Essa liberdade, entretanto, não vinha sem um preço: a violência. Uma vez que todos os seres humanos são sujeitos à necessidade, eles tem o direito de empregá-la contra os outros. É como põe Hannah Arendt: “a violência é o ato pré-político de libertar-se da necessidade da vida para conquistar a liberdade no mundo.” Todo o conceito de domínio e de submissão, de governo e de poder no sentido em que o concebemos, bem como a ordem regulamentada que os acompanha, eram tidos como pré-políticos, pertencentes à esfera privada, e não à esfera política.

Entender a condição do escravo a partir da diferença basilar entre as esferas do privado e do político parece ser mais proveitoso que simplesmente considerar Aristóteles um mero defensor do status quo escravocrata da Grécia Antiga. Até mesmo sua opinião – partilhada por todos os gregos e aparentemente infundada – de que os bárbaros eram afeminados e que não conheciam a auto-regulação deve ser lida levando-se em consideração aquela distinção. Uma vez que a polis é um fenômeno grego, o campo estritamente político só a eles pertencia, portanto tudo o que não fosse grego, isto é, tudo o que fosse bárbaro não conhecia a liberdade e, logo, estaria sujeito à necessidade – e daqui para a escravidão natural, não é difícil chegar.

Aristóteles, então, não se constitui como mero corroborador de uma ideologia escravocrata. Não há uma busca de universalidade a qualquer preço em seu argumento. Tampouco há nele a tentativa de estabelecer a verdadeira natureza grega que estaria destinada a comandar a natureza bárbara – o comando tem pouco a ver com a liberdade grega. Aristóteles não está meramente querendo justificar o status quo, ele apenas parte do que está estabelecido para, então, fornecer uma narrativa que explique tal estado de coisas. E é nisso que a filosofia se distingue da ideologia. Esta vem à frente, não tem pudor algum de se mostrar enquanto doutrina estanque que fornece explicações redentoras para a totalidade das coisas; aquela vem posteriormente e fornece uma explicação racional para compreender e dar sentido ao que já está posto – tal qual a coruja de Minerva que só levanta voo ao entardecer, na metáfora de Hegel.

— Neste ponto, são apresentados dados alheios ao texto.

(** [astimezone(utc)] of a local time of day on a date, when the UTC day is
    the same day. *)
Lemma shift_to_utc_same_day (y m d h mi s us off : Z) :
  _check_date_fields y m d = true →
  0 < _ymd2ord y m d <= _MAXORDINAL →
  0 <= h * 3600 + mi * 60 + s - off < 86400 →
  shift_to_utc (mk_datetime y m d h mi s us (Some off)) off
  = let rem := h * 3600 + mi * 60 + s - off in
    Some (mk_datetime y m d (rem / 3600) (rem mod 3600 / 60) (rem mod 60) us
            (Some timezone_utc)).
Proof.
  intros Hvalid Hord Hsecs. unfold shift_to_utc, toordinal. simpl.
  rewrite Z.div_small by lia. rewrite Z.mod_small by lia.
  rewrite Z.add_0_r.
  replace ((0 <? _ymd2ord y m d) && (_ymd2ord y m d <=? _MAXORDINAL))
    with true by lia.
  rewrite ord2ymd_ymd2ord by exact Hvalid. reflexivity.
Qed.

(** ... and when the UTC day is the next day. *)
Lemma shift_to_utc_next_day (y m d h mi s us off : Z) :
  _check_date_fields y m d = true → y < 9999 →
  0 < _ymd2ord y m d + 1 <= _MAXORDINAL →
  86400 <= h * 3600 + mi * 60 + s - off < 2 * 86400 →
  shift_to_utc (mk_datetime y m d h mi s us (Some off)) off
  = let rem := h * 3600 + mi * 60 + s - off - 86400 in
    let '(y2, m2, d2) := next_day y m d in
    Some (mk_datetime y2 m2 d2 (rem / 3600) (rem mod 3600 / 60) (rem mod 60) us
            (Some timezone_utc)).
Proof.
  intros Hvalid Hy Hord Hsecs. unfold shift_to_utc, toordinal. simpl.
  pose proof (next_day_spec y m d Hvalid Hy) as Hnext.
  destruct (next_day y m d) as [[y2 m2] d2]. destruct Hnext as [Hv2 Ho2].
  destruct (div_mod_eq (h * 3600 + mi * 60 + s - off) 86400 1
              (h * 3600 + mi * 60 + s - off - 86400)) as [E1 E2]; [lia | lia |].
  rewrite E1, E2.
  replace ((0 <? _ymd2ord y m d + 1) && (_ymd2ord y m d + 1 <=? _MAXORDINAL))
    with true by lia.
  rewrite <- Ho2. rewrite ord2ymd_ymd2ord by exact Hv2. reflexivity.
Qed.
(** * Resilient LLM inference demos: batched probes and log reconciliation

    A shallow embedding of the demonstration scripts
    [demo_cris.py], [demo_account_sharding.py] and [demo_load_balancing.py]:
    the per-request probe ([send_bedrock_request], [send_request]), the
    dispatch of a batch through a thread pool, the result analysis and the
    CloudWatch polling loop, and the command-line validation of [main];
    then the CloudWatch query itself (start, wait, fetch, parse), the tables
    the scripts print, the loop mode of [demo_load_balancing.py], and the
    shared data and figures of [demo_fallback.py] and
    [demo_quota_isolation.py].

    Conventions of the embedding.
    - A Python [dict] with a fixed set of keys is a record; a [dict] used as
      a map ([region_distribution], [all_cloudwatch_results]) is a [gmap].
    - Python [float] values (response times, rates) are exact rationals [Q];
      equalities between them are stated with [==].
    - What the outside world answers (Bedrock, CloudWatch, [random.choice])
      is an explicit argument of the function that consumes it.
    - Console output is kept as structured log lines, not formatted text. *)

From Stdlib Require Import ZArith QArith String List Bool Lia Permutation.
From stdpp Require Import base option list relations gmap strings.
From stdpp Require Import sorting.

Import ListNotations.
Local Open Scope string_scope.
Local Open Scope list_scope.

(** ** Python string operations used by the scripts *)

Module PyStr.

(** [sub in s]: [sub] occurs in [s] as a contiguous substring. *)
Fixpoint contains (sub s : string) : bool :=
  if String.prefix sub s then true
  else match s with
       | EmptyString => false
       | String _ s' => contains sub s'
       end.

(** [sub] occurs in [s]. *)
Definition occurs (sub s : string) : Prop :=
  exists pre post, s = (pre ++ sub ++ post)%string.

(** [s[:n]] *)
Definition take (n : nat) (s : string) : string := String.substring 0 n s.

End PyStr.

(** ** Python numbers *)

Module PyNum.

(** An [int] used where a [float] is expected. *)
Definition of_int (n : nat) : Q := inject_Z (Z.of_nat n).

(** [sum(xs)]: a left fold that starts from [0]. *)
Definition sum (xs : list Q) : Q := fold_left Qplus xs 0%Q.


End PyNum.

(** ** concurrent.futures.ThreadPoolExecutor, as the scripts use it

    [executor.submit(worker, i) for i in range(n)] queues the tasks in order;
    at most [max_workers] of them run at a time; a running task finishes by
    appending its result to the shared list under [results_lock], so appends
    are atomic and happen in completion order.  Leaving the [with] block
    waits until no task is queued or running. *)

Module Executor.
Section Pool.
Context {A : Type}.
Variable worker : nat -> A.
Variable max_workers : nat.

Record pool_state := {
  queued : list nat;
  running : list nat;
  results : list A
}.

Inductive step : relation pool_state :=
| step_start i q r res :
    (length r < max_workers)%nat ->
    step {| queued := i :: q; running := r; results := res |}
         {| queued := q; running := r ++ [i]; results := res |}
| step_finish q r1 i r2 res :
    step {| queued := q; running := r1 ++ i :: r2; results := res |}
         {| queued := q; running := r1 ++ r2; results := res ++ [worker i] |}.

(** All [n] tasks submitted, none started. *)
Definition submitted (n : nat) : pool_state :=
  {| queued := seq 0 n; running := []; results := [] |}.

(** The state in which the [with] block is left: nothing can move. *)
Definition joined (s : pool_state) : Prop := nf step s.

(** [s] is the state at the barrier of a batch of [n] tasks. *)
Definition at_barrier (n : nat) (s : pool_state) : Prop :=
  rtc step (submitted n) s /\ joined s.

(** One particular schedule: every task runs alone, in submission order. *)
Definition run_in_order (n : nat) : pool_state :=
  {| queued := []; running := []; results := map worker (seq 0 n) |}.

(** Tasks still owed a result. *)
Definition pending (s : pool_state) : list nat := queued s ++ running s.

(** Twice the tasks queued plus the tasks running: it decreases at every
    step. *)
Definition measure (s : pool_state) : nat :=
  2 * length (queued s) + length (running s).

End Pool.
End Executor.

(** ** CloudWatch Logs Insights, as the pollers see it *)

Module CloudWatch.

(** What one call of [query_cloudwatch_distribution] meets: any of the
    paths that return [None] (no credentials, query not started, query
    failed, cancelled, not found or timed out), a result set whose rows
    are [(inferenceRegion, invocationCount)], or a result set that cannot
    be parsed (the [except] branch of [get_cloudwatch_results]). *)
Inductive query_outcome :=
| Unavailable
| Results (rows : list (string * Z))
| Malformed.

Definition sum_counts (rows : list (string * Z)) : Z :=
  fold_left (fun acc row => (acc + snd row)%Z) rows 0%Z.

Definition distribution_of (rows : list (string * Z)) : gmap string Z :=
  fold_left (fun d row => <[fst row := snd row]> d) rows ∅.

End CloudWatch.

(** ** demo_cris.py *)

Module Cris.

(** *** send_bedrock_request *)

(** The dictionary returned by [send_bedrock_request]. *)
Record ProbeResult := {
  request_id : nat;
  success : bool;
  model_used : option string;
  response_time : Q;
  content : option string;
  error : option string
}.
(** * AM215 section 1: Gamma MLE, likelihood contour and synthetic reviews

    A shallow embedding of the three scripts of the repository

      - [50_gamma_mle.py]                        (module [GammaMle])
      - [60_plot_gamma.py]                       (module [PlotGamma])
      - [peek_behind_the_curtain/generate_data.py] (module [GenerateData])

    and the properties of them that the specification states.

    Numbers.  The scripts compute with NumPy [float64].  Finite values are
    carried as real numbers with exact arithmetic (rounding and overflow are
    not represented); the three non-finite values that the scripts test for
    ([nan], [inf], [-inf]) are constructors of [Py.float64].  The
    likelihood grid of [plot_ll_contour] is embedded a second time, in
    module [PlotGammaIeee] over the arithmetic of module [Ieee], where an
    operation can overflow to an infinity and produce [nan] (rounding
    inside the range is still not represented): the properties of the grid
    that depend on the scale of the data are stated there.  Library
    routines whose code is not part of the repository (SciPy's [gammaln],
    [gamma.fit], [gamma.pdf], NumPy's [percentile] and random generator,
    Python's [random.Random], [datetime], [csv] and float formatting) are
    operations of type classes; the repository code is written against
    them.  [gamma.fit] may raise; creating a directory, writing a file and
    drawing a figure are taken to succeed. *)

From Stdlib Require Import Reals List String Ascii Bool Arith ZArith.
From Stdlib Require Import Lia Lra Permutation DecimalString.
Import ListNotations.

Set Warnings "-register-all".

Open Scope string_scope.
Open Scope R_scope.

(* ================================================================== *)
(** * The Python run time the scripts rely on *)
(* ================================================================== *)

Module Py.

(** ** float64 values *)

Inductive float64 : Type :=
| Fin (r : R)
| PInf
| NInf
| NaN.

Definition Rltb (a b : R) : bool := if Rlt_dec a b then true else false.

(** [np.isfinite(v)] *)
Definition isfinite (v : float64) : bool :=
  match v with Fin _ => true | _ => false end.

(** [v > 0] on a float64: false on [nan]. *)
Definition gt_zero (v : float64) : bool :=
  match v with
  | Fin r => Rltb 0 r
  | PInf => true
  | NInf | NaN => false
  end.

(** The finite entries of an array, as reals.  On an array that was
    filtered by [np.isfinite] nothing is dropped. *)
Definition finite_values (x : list float64) : list R :=
  flat_map (fun v => match v with Fin r => [r] | _ => [] end) x.

(** Python's built-in [max(a, b)]: the first argument unless the second is
    strictly larger. *)
Definition py_max (a b : R) : R := if Rlt_dec a b then b else a.

(** [np.sum], [x.mean()], [x.max()] on a one-dimensional array. *)
Definition np_sum (x : list R) : R := fold_right Rplus 0 x.

Definition np_mean (x : list R) : R := np_sum x / INR (List.length x).

Definition np_max (x : list R) : option R :=
  match x with
  | [] => None
  | v :: vs => Some (fold_left Rmax vs v)
  end.

(** [np.nanmax] of a two-dimensional array: the largest cell (cells are
    reals, none is [nan]); an empty array is a [ValueError]. *)
Definition np_nanmax (m : list (list R)) : option R := np_max (List.concat m).

(** [np.linspace(start, stop, num)] with the default [endpoint=True]:
    [arange(num) * step + start] with [step = (stop - start) / (num - 1)],
    and the last sample overwritten by [stop]. *)
Definition linspace (start stop : R) (num : nat) : list R :=
  match num with
  | O => []
  | S O => [start]
  | S div =>
      let step := (stop - start) / INR div in
      map (fun i => INR i * step + start) (seq 0 div) ++ [stop]
  end.

(** [np.meshgrid(K, T, indexing="xy")]: both results have one row per
    element of [T] and one column per element of [K]. *)
Definition meshgrid (K T : list R) : list (list R) * list (list R) :=
  (map (fun _ => K) T, map (fun t => map (fun _ => t) K) T).

Fixpoint zip_with {A B C : Type} (f : A -> B -> C)
         (a : list A) (b : list B) : list C :=
  match a, b with
  | x :: a', y :: b' => f x y :: zip_with f a' b'
  | _, _ => []
  end.

(** Cell-wise combination of two arrays of the same shape. *)
Definition mat_zip_with (f : R -> R -> R)
           (A B : list (list R)) : list (list R) :=
  zip_with (zip_with f) A B.

Definition mat_map (f : R -> R) (A : list (list R)) : list (list R) :=
  map (map f) A.

(** [A.T] of a rectangular array. *)
Definition transpose (A : list (list R)) : list (list R) :=
  match A with
  | [] => []
  | row :: _ =>
      map (fun i => map (fun r => nth i r 0) A) (seq 0 (List.length row))
  end.

(** ** Exceptions and outcomes *)

Inductive exn : Type :=
| SystemExit (msg : string)
| IndexError
| KeyError
| ValueError
| TypeError
| FileNotFoundError
| URLError
| HTTPError
| TimeoutError
| UnicodeDecodeError
| JSONDecodeError.

Inductive outcome (A : Type) : Type :=
| Return (a : A)
| Raise (e : exn).
Arguments Return {A} a.
Arguments Raise {A} e.

(** ** Figures and files *)

(** A figure is the list of pyplot calls made on it, in order. *)
Inductive plot_cmd : Type :=
| Hist (x : list R) (bins : nat)
| Plot (xs ys : list R)
| Contour (X Y : list R) (Z : list (list R)) (levels : list R)
| CLabel (fmt : string)
| Scatter (xs ys : list R)
| XLabel (s : string)
| YLabel (s : string)
| Title (s : string)
| TightLayout.

Definition figure : Type := list plot_cmd.

Inductive artifact : Type :=
| TextFile (content : string)
| PngFile (fig : figure).

(** ** Tables *)

(** A column of a [pandas.DataFrame] read from a TSV file: its header, whether
    its dtype is numeric, and its cells as [pd.to_numeric(...,
    errors="coerce").to_numpy()] gives them (a cell that is missing or is not
    a number is [nan]). *)
Record column : Type := {
  col_name : string;
  col_numeric : bool;
  col_values : list float64
}.

Definition DataFrame : Type := list column.

Definition columns (df : DataFrame) : list string := map col_name df.

(** [c in df.columns] *)
Definition in_columns (c : string) (df : DataFrame) : bool :=
  existsb (String.eqb c) (columns df).

(** [pd.to_numeric(df[c], errors="coerce").to_numpy()] *)
Definition to_numeric (df : DataFrame) (c : string) : outcome (list float64) :=
  match find (fun col => String.eqb c (col_name col)) df with
  | Some col => Return (col_values col)
  | None => Raise KeyError
  end.

(** ** JSON values and the replies of the text-generation service *)

(** What [json.loads] returns.  A number is carried by the text that
    [str] prints for it; a dict by its items. *)
Inductive json : Type :=
| JNull
| JBool (b : bool)
| JNum (text : string)
| JStr (s : string)
| JList (l : list json)
| JDict (items : list (string * json)).

(** The ways in which [urllib.request.urlopen(req, timeout=60)],
    [resp.read()], [.decode("utf-8")] and [json.loads] fail. *)
Inductive service_error : Type :=
| Timeout
| ConnectionFailed
| HttpStatus (code : nat)
| BadEncoding
| BadJson.

(** The exception that each failure raises. *)
Definition exn_of_service_error (e : service_error) : exn :=
  match e with
  | Timeout => TimeoutError
  | ConnectionFailed => URLError
  | HttpStatus _ => HTTPError
  | BadEncoding => UnicodeDecodeError
  | BadJson => JSONDecodeError
  end.

(** What the four calls give together for one request: the decoded JSON
    document, or the failure of one of them. *)
Inductive http_reply : Type :=
| Fails (e : service_error)
| Json (data : json).

(** ** The world of one script run: the disk, standard output and the
       network *)

Record world : Type := {
  tsv_inputs : list (string * DataFrame);
  files : list (string * artifact);
  dirs : list string;
  stdout : list string;
  (** the replies that the inference service will give, one per request *)
  http : list http_reply
}.

(** Computations over a state [S] that may raise.  What was done to the
    state before an exception stays done. *)
Definition ST (S A : Type) : Type := S -> outcome A * S.

Definition ret {S A : Type} (a : A) : ST S A := fun s => (Return a, s).

Definition raise {S A : Type} (e : exn) : ST S A := fun s => (Raise e, s).

Definition bind {S A B : Type} (c : ST S A) (k : A -> ST S B) : ST S B :=
  fun s =>
    match c s with
    | (Return a, s') => k a s'
    | (Raise e, s') => (Raise e, s')
    end.

Definition lift {S A : Type} (o : outcome A) : ST S A := fun s => (o, s).

(** A script run acts on the world. *)
Definition M (A : Type) : Type := ST world A.

Fixpoint lookup {A : Type} (k : string) (l : list (string * A)) : option A :=
  match l with
  | [] => None
  | (k', a) :: l' => if String.eqb k k' then Some a else lookup k l'
  end.

(** [pd.read_csv(path, sep="\t")] *)
Definition read_csv (path : string) : M DataFrame :=
  fun w =>
    match lookup path (tsv_inputs w) with
    | Some df => (Return df, w)
    | None => (Raise FileNotFoundError, w)
    end.

(** [os.makedirs(d, exist_ok=True)] *)
Definition makedirs (d : string) : M unit :=
  fun w =>
    (Return tt,
     {| tsv_inputs := tsv_inputs w; files := files w;
        dirs := d :: dirs w; stdout := stdout w; http := http w |}).

(** Writing (or overwriting) a file; the write is taken to succeed. *)
Definition write_file (path : string) (a : artifact) : M unit :=
  fun w =>
    (Return tt,
     {| tsv_inputs := tsv_inputs w; files := (path, a) :: files w;
        dirs := dirs w; stdout := stdout w; http := http w |}).

Definition print (line : string) : M unit :=
  fun w =>
    (Return tt,
     {| tsv_inputs := tsv_inputs w; files := files w;
        dirs := dirs w; stdout := stdout w ++ [line]; http := http w |}).

(** One request to the inference service: the next reply is consumed; with
    no reply left the connection fails. *)
Definition next_reply : M json :=
  fun w =>
    match http w with
    | [] => (Raise URLError, w)
    | r :: rest =>
        let w' := {| tsv_inputs := tsv_inputs w; files := files w;
                     dirs := dirs w; stdout := stdout w; http := rest |} in
        match r with
        | Fails e => (Raise (exn_of_service_error e), w')
        | Json data => (Return data, w')
        end
    end.

(** [except Exception] catches every exception but [SystemExit]. *)
Definition is_Exception (e : exn) : bool :=
  match e with SystemExit _ => false | _ => true end.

Por fim, tentar abarcar um filósofo – ainda mais um filósofo clássico como é o caso de Aristóteles –, como o faz o professor caricatura do primeiro parágrafo, em termos parcos como escravocrata, socialista, capitalista, machista, pessimista, louco, idiota parece mais um comportamento pueril de quem é mais afeito a tolas simplificações que quem realmente está comprometido em entender uma doutrina ou uma prática filosófica. Saber fugir das explicações de tal caricatura é uma questão de sobrevivência para o aluno inteligente. A sorte é que para cada deformação pedagógica desse tipo há um daimon filosófico como Hannah Arendt. É só procurar.



Um comentário:

Augusto Lima disse...

É o simplismo das considerações apressadas. É a falta de tradição e, sobretudo, a ausência de uma consciência histórica. Talvez a ânsia do interpretar, desvendar, redescrever etc. seja o pecado maior. Usar a inteligência com mais parcimônia, prudência e calma parece uma boa prática. Os discentes agradecem.